THOUSANDS FEAR FOR THEIR HEARING, FLEE FOR THEIR LIVES!Via e-mail. I didn't see it archived on the website.
The infamous Ballet mécanique is coming to Washington, DC, but not in any way it's been heard before. And it's not going to be for just one performance...it's going to be played over 30 times.
George Antheil's 1925 masterwork, which was never heard in its original version (for 10 percussionists, two pianists, three airplane propellers, electric bells, siren, and 16 player pianos) until 75 years after its composition, will be presented on the mezzanine of the National Gallery of Art's East Wing every day for over two weeks, starting on March 12. Performing it will be 16 computer-controlled player grand pianos and an orchestra played entirely by robots. This means it will be the fastest, most maniacal, and--thanks to the cavernous acoustics of the giant building--the loudest Ballet mécanique ever performed.
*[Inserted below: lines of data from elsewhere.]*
(** The service has a socket: the client is handed over. *)
Lemma wp_hand_over w0 w a p q s sq :
  service_socket w0 w a → is_Some (sockets w0 !! p) → is_Some (sockets w0 !! q) → p ≠ q →
  sockets w !! p = Some s → sockets w !! q = Some sq →
  kind_of s = Some KSmart → peer s = Some q → peer sq = Some p → kind_of sq = Some KLocal →
  wp (n ← peer_fd p;
      _ ← send_okay n;
      s ← get_sock p;
      q ← deref_ptr (peer s);
      upd_sock q make_regular ;;
      upd_sock q (set_peer (Some a)) ;;
      upd_sock a (set_peer (Some q)) ;;
      upd_sock p (set_peer None) ;;
      call_close p ;;
      rdy a ;;
      mret 0) (λ r w', inv w' ∧ ∃ sq', sockets w' !! q = Some sq' ∧ is_local sq' = true) w.
Proof.
  intros (Hfresh & Hinv & sa & Ha & Hpa & Hca & Hpend & Hka) Hp0 Hq0 Hpq Hp Hq Hks Hpe Hqe Hkq.
  assert (Hna : p ≠ a) by (intros ->; destruct Hp0; congruence).
  assert (Hnq : q ≠ a) by (intros ->; destruct Hq0; congruence).
  unfold peer_fd. wp_auto. apply wp_send_okay. intros _ m. wp_auto.
  rewrite make_regular_id by done.
  eapply wp_upd_sock; [cbn; apply lookup_insert_eq|]. cbn [sockets set_sockets]. rewrite insert_insert_eq. wp_auto.
  eapply wp_upd_sock; [cbn; rewrite lookup_insert_ne by done; done|]. cbn [sockets set_sockets]. wp_auto.
  eapply wp_upd_sock; [cbn; rewrite !lookup_insert_ne by done; done|]. cbn [sockets set_sockets]. wp_auto.
  match goal with |- wpD _ _ _ ?w => set (w1 := w) end.
  assert (H1 : inv_ex {[p]} w1).
  { apply (inv_wrs _ _ m) in Hinv. eapply (inv_hand_over _ w1 a p q s sq sa Hinv); try done.
    unfold settled. change (kind_of (set_peer (Some q) sa)) with (kind_of sa). destruct Hka as [-> | ->]; done. }
  eapply wp_mono; [apply (wp_close_alone 2 {[p]} p (set_peer None s) w1)|]; [done|set_solver|unfold w1; cbn; apply lookup_insert_eq|done|].
  intros _ w2 [Hi2 Hfr]. rewrite single_diff in Hi2. wp_auto.
  assert (Ha2 : sockets w2 !! a = Some (set_peer (Some q) sa)).
  { rewrite (cf_other _ _ _ Hfr) by done. unfold w1. cbn. rewrite lookup_insert_ne by done. apply lookup_insert_eq. }
  assert (Hq2 : sockets w2 !! q = Some (set_peer (Some a) sq)).
  { rewrite (cf_other _ _ _ Hfr) by done. unfold w1. cbn. rewrite !lookup_insert_ne by done. apply lookup_insert_eq. }
  eapply wp_mono; [by eapply Hrdy|]. intros _ w3 [Hi3 Hsh]. apply wp_ret. split; [done|].
  destruct (shape_local w2 w3 q _ Hsh Hq2) as (s3 & ? & ? & _); [|eauto].
  apply kind_local. by left.
Qed.

Lemma wp_host_service p s service rq w :
  inv w → sockets w !! p = Some s → kind_of s = Some KSmart →
  wp (smart_host_service rdy p service rq) (enqueue_post w (peer s)) w.
Proof.
  intros Hinv Hp Hk. unfold smart_host_service. apply wp_bind. eapply wp_peer_fd; [done..|]. intros n.
  apply wp_bind. eapply wp_mono; [by apply wp_handle_host_request|].
  intros handled w1 (Hi1 & s1 & Hp1 & Hk1 & Hpe1).
  destruct (peer_local w1 p s1 Hi1 Hp1 Hk1) as (q & sq & Hq & Hpq & Hsq & Hqe & Hkq & Hpend).
  assert (Hpost : ∀ r w' sq', inv w' → sockets w' !! q = Some sq' → is_local sq' = true → enqueue_post w (peer s) r w').
  { intros r w' sq' Hi Hs Hl. split; [done|]. intros _ q' sq0 Hq' _ _. rewrite <-Hpe1, Hq in Hq'. injection Hq' as <-. eauto. }
  destruct handled. { eapply wp_smart_fail; [done..|]. intros. by apply post_fail. }
  destruct (starts_with service $"transport").
  { wp_auto. eapply (Hpost 0 _ sq); [by apply inv_smart_data| |].
    - cbn. by rewrite lookup_insert_ne.
    - apply kind_local. by left. }
  apply wp_bind. eapply wp_mono; [by apply wp_host_service_to_socket|].
  intros [a|] w2 [[Hfr Hg] Hs2].
  - eapply wp_mono; [by eapply (wp_hand_over w1 w2 a p q s1 sq); eauto|].
    intros r w3 (Hi3 & sq3 & Hq3 & Hl3). by eapply Hpost.
  - apply wp_bind. eapply wp_peer_fd; [done|by apply Hfr|done|]. intros n2. apply wp_bind, wp_send_fail. intros _ m.
    eapply wp_smart_fail; [by apply inv_wrs|by apply Hfr|]. intros. by apply post_fail.
Qed.

(** A client that waits for its device; nothing else changes. *)
Definition notify (t : Z) (s : asocket) : asocket :=
  set_transport (Some t) (set_peer None (set_ready local_socket_ready_notify_fn
    (set_shutdown no_shutdown (set_close local_socket_close_notify_fn s)))).

Lemma notify_ok t s e :
  kind_of s = Some KLocal → local_ok s e → closing s = false → local_ok (notify t s) e ∧ kind_of (notify t s) = Some KNotify.
Proof.
  intros (He & _)%kind_fields [] Hc. split; [|unfold kind_of; cbn; by rewrite He].
  constructor; try done. intros Hc'. cbn in Hc'. congruence.
Qed.

Lemma inv_wait w w' p q s sq t :
  inv w → p ≠ q → sockets w !! p = Some s → sockets w !! q = Some sq →
  peer s = Some q → peer sq = Some p → kind_of s = Some KSmart → kind_of sq = Some KLocal → pending sq = false →
  is_Some (transports w !! t) →
  w' = set_sockets (<[q := notify t sq]> (sockets w)) w → inv_ex {[p]} w'.
Proof.
  intros Hinv Hne Hp Hq Hpe Hqe Hk Hkq Hpend Ht ->.
  pose proof (iv_sock _ w Hinv q sq Hq) as Hokq. pose proof (local_not_closing sq p Hokq Hqe) as Hcq.
  assert (Hlq : is_local sq = true) by (apply kind_local; by left).
  destruct (local_sock_ok sq Hokq Hlq) as [e He]. destruct (notify_ok t sq e Hkq He Hcq) as [He' Hk'].
  assert (Hl' : is_local (notify t sq) = true) by (apply kind_local; by right).
  pose proof (inv_open_pair w p s q Hinv Hp Hpe) as H0.
  assert (H1 : inv_ex {[p; q]} (set_sockets (<[q := notify t sq]> (sockets w)) w)).
  { refine (inv_upd _ w q sq (notify t sq) H0 Hq _ _ _ _).
    - split_and!; try done; [congruence|]. rewrite Hk', Hkq. done.
    - split; [exact (proj1 Hokq)|]. rewrite Hk'. by eexists.
    - set_solver.
    - intros u _ [= <-]. done. }
  replace ({[p]} : gset Z) with (({[p; q]} : gset Z) ∖ {[q]}) by set_solver.
  eapply (inv_settle_one _ _ q (notify t sq)); [done|cbn; apply lookup_insert_eq|done|].
  unfold settled. rewrite Hk'. done.
Qed.

Lemma wp_device_service p s destination w :
  inv w → sockets w !! p = Some s → kind_of s = Some KSmart →
  wp (smart_device_service p destination) (enqueue_post w (peer s)) w.
Proof.
  intros Hinv Hp Hk. unfold smart_device_service. wp_auto.
  assert (Hfail : ∀ reason, wp (n ← peer_fd p; _ ← send_fail n reason; smart_fail p) (enqueue_post w (peer s)) w).
  { intros reason. apply wp_bind. eapply wp_peer_fd; [done..|]. intros n. apply wp_bind, wp_send_fail. intros _ m.
    eapply wp_smart_fail; [by apply inv_wrs|done|]. intros. by apply post_fail. }
  destruct (transport s) as [t|] eqn:Et; [|done].
  pose proof (iv_sock _ w Hinv p s Hp) as Hokp.
  destruct (peer_local w p s Hinv Hp Hk) as (q & sq & Hq & Hpq & Hsq & Hqe & Hkq & Hpend).
  destruct (iv_transport ∅ w Hinv p s t Hp (local_not_closing s q Hokp Hq) Et) as [a Ha].
  apply wp_bind. eapply wp_get_transport; [done|]. destruct (negb _); [done|]. wp_auto.
  eapply wp_upd_sock; [cbn; apply lookup_insert_eq|]. cbn [sockets set_sockets]. rewrite insert_insert_eq. wp_auto.
  eapply wp_upd_sock; [cbn; apply lookup_insert_eq|]. cbn [sockets set_sockets]. rewrite insert_insert_eq. wp_auto.
  match goal with |- wpD _ _ _ ?w => set (w1 := w) end.
  assert (Hw1 : inv_ex {[p]} w1) by (by eapply (inv_wait w w1 p q s sq t)).
  assert (Hq1 : sockets w1 !! q = Some (notify t sq)) by (unfold w1; cbn; apply lookup_insert_eq).
  assert (Hp1 : sockets w1 !! p = Some s) by (unfold w1; cbn; by rewrite lookup_insert_ne).
  assert (Ha1 : transports w1 !! t = Some a) by done.
  clearbody w1. unfold connect_to_remote. apply wp_bind. eapply wp_get_sock; [done|].
  unfold get_max_payload. apply wp_bind, wp_bind. eapply wp_get_sock; [done|]. cbn [transport notify set_transport peer set_peer].
  wp_auto. apply wp_check; [unfold deliberate; auto|]. intros _. wp_auto. eapply wp_deref; [done|].
  eapply wp_mono; [by apply wp_send_packet|]. intros _ w2 [Hi2 Hfr].
  apply wp_bind. eapply wp_upd_sock; [by rewrite (sf_sockets _ _ Hfr)|]. apply wp_bind.
  match goal with |- wpD _ _ _ ?w => set (w3 := w) end.
  assert (Hi3 : inv_ex {[p]} w3).
  { eapply (inv_set_peer _ w2 p s None); [done|set_solver|by rewrite (sf_sockets _ _ Hfr)|by eapply local_not_closing]. }
  eapply wp_mono; [apply (wp_close_alone 2 {[p]} p (set_peer None s) w3)|]; [done|set_solver|unfold w3; cbn; apply lookup_insert_eq|done|].
  intros _ w4 [Hi4 Hcf]. rewrite single_diff in Hi4. apply wp_ret. split; [done|].
  intros _ q' sq' Hq' Hsq' _. rewrite Hq in Hq'. injection Hq' as <-. exists (notify t sq).
  rewrite (cf_other _ _ _ Hcf) by done. unfold w3. cbn. rewrite lookup_insert_ne, (sf_sockets _ _ Hfr) by done.
  split; [done|]. apply kind_local. right. apply kind_fields in Hkq as (He & _). unfold kind_of. cbn. by rewrite He.
Qed.
End smart.

(** What is promised after storing data is promised before. *)
Lemma post_data w p s d r w' :
  sockets w !! p = Some s → kind_of s = Some KSmart →
  enqueue_post (set_sockets (<[p := set_smart_socket_data d s]> (sockets w)) w) (peer s) r w' → enqueue_post w (peer s) r w'.
Proof.
  intros Hp Hk [Hi Hpost]. split; [done|]. intros Hr q sq Hq Hsq Hl. apply (Hpost Hr q sq Hq); [|done].
  cbn. rewrite lookup_insert_ne; [done|]. intros ->. rewrite Hp in Hsq. injection Hsq as <-.
  unfold is_local in Hl. by rewrite Hk in Hl.
Qed.

Lemma post_alive w p s r w' :
  sockets w !! p = Some s → kind_of s = Some KSmart → w' = w → inv w → enqueue_post w (peer s) r w'.
Proof. intros Hp Hk -> Hi. split; [done|]. eauto. Qed.

(** The smart socket keeps the promise the other sockets rely on. *)
Lemma smart_socket_ok `{HostServicesOk} : smart_ok (@smart_socket_enqueue _).
Proof.
  intros rdy p s data w Hrdy Hinv Hp Hk. unfold smart_socket_enqueue. apply wp_bind. eapply wp_upd_sock; [done|].
  set (d1 := smart_socket_data s ++ data). pose proof (inv_smart_data w p s d1 Hinv Hp) as H1.
  set (w1 := set_sockets _ _) in *. set (s1 := set_smart_socket_data d1 s) in *.
  assert (Hp1 : sockets w1 !! p = Some s1) by (unfold w1; cbn; apply lookup_insert_eq).
  eapply wp_mono; [|intros r w'; by apply (post_data w p s d1)]. fold s1 w1.
  change (peer s) with (peer s1). assert (Hk1 : kind_of s1 = Some KSmart) by done. clearbody w1 s1.
  apply wp_bind. eapply wp_get_sock; [done|]. cbn beta zeta.
  assert (Hfail : ∀ w s, inv w → sockets w !! p = Some s → wp (smart_fail p) (enqueue_post w (peer s)) w).
  { intros. eapply wp_smart_fail; [done..|]. intros. by apply post_fail. }
  destruct (_ <? 4); [apply wp_ret; by eapply post_alive|]. destruct (_ || _)%bool; [by apply Hfail|].
  destruct (_ <? _); [apply wp_ret; by eapply post_alive|].
  apply wp_bind. eapply wp_upd_sock; [done|].
  match goal with |- context [<[p := set_smart_socket_data ?d s1]> _] => set (d2 := d) end.
  pose proof (inv_smart_data w1 p s1 d2 H1 Hp1) as H2.
  eapply wp_mono; [|intros r w'; by apply (post_data w1 p s1 d2)].
  change (peer s1) with (peer (set_smart_socket_data d2 s1)). set (w2 := set_sockets _ _) in *. set (s2 := set_smart_socket_data d2 s1) in *.
  assert (Hp2 : sockets w2 !! p = Some s2) by (unfold w2; cbn; apply lookup_insert_eq).
  assert (Hk2 : kind_of s2 = Some KSmart) by done. clearbody w2 s2.
  destruct (parse_request _) as [rq|]; [|apply wp_ret; by apply post_fail].
  destruct (rq_service rq); [by eapply wp_host_service|by eapply wp_device_service].
Qed.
In conjunction with a huge exhibit on Dadaist art, which runs from now through May, the Music department of the National Gallery has commissioned a Ballet mécanique installation, which will be on display and performing from March 12 through March 29. The all-mechanical orchestra will be located on the mezzanine, next to the entrance to the Dada exhibit hall. At 1:00 pm (every day) and 4:00 pm (weekdays only), the orchestra will roar into action and play a 10-minute version of the piece.
The player piano parts will be handled by 16 Gulbransen grand pianos equipped with Pianomation controls. The xylophone, bass drum, tam-tam, siren, propeller, and bell parts will be performed on real instruments by custom robots created by the League of Musical Urban Robots (LEMUR) especially for this installation. The entire orchestra is under the control of a Macintosh G5 computer using Mark of the Unicorn's Digital Performer software.
A gala premiere event will be held at 1:00 pm on Sunday, March 12 (if you got an email from me earlier, please note this is a new date). I and Eric Singer, the director of LEMUR, will be present, no doubt frantically taking care of last-minute technical problems.
In addition, the film Ballet mécanique by Fernand Léger and Dudley Murphy will be shown (without sound) continuously as part of the Dada exhibit.
Please come and experience the latest 21st-century incarnation of this long-forgotten 20-century masterpiece. For more information on the Ballet mécanique, visit http://antheil.org. To see the work of LEMUR, visit http://lemurbots.org. And for the National Gallery, visit http://www.nga.gov.
In related news, my documentary film on George Antheil and the Ballet mécanique, Bad Boy Made Good, is now "on the schedule" at two northeastern PBS stations for the month of April. Details when they are available!
Hope to see you there,
Paul LehrmanBallet Mechanique to Land in Washington, D.C. (The Ballet Mechanique Page)
The few pages on Ballet Mechanique in my dissertation were among the most enjoyable that I remember writing.
I'm not sure a 10-minute excerpt from the piece is worth the trip to D.C., but I'm thinking about it.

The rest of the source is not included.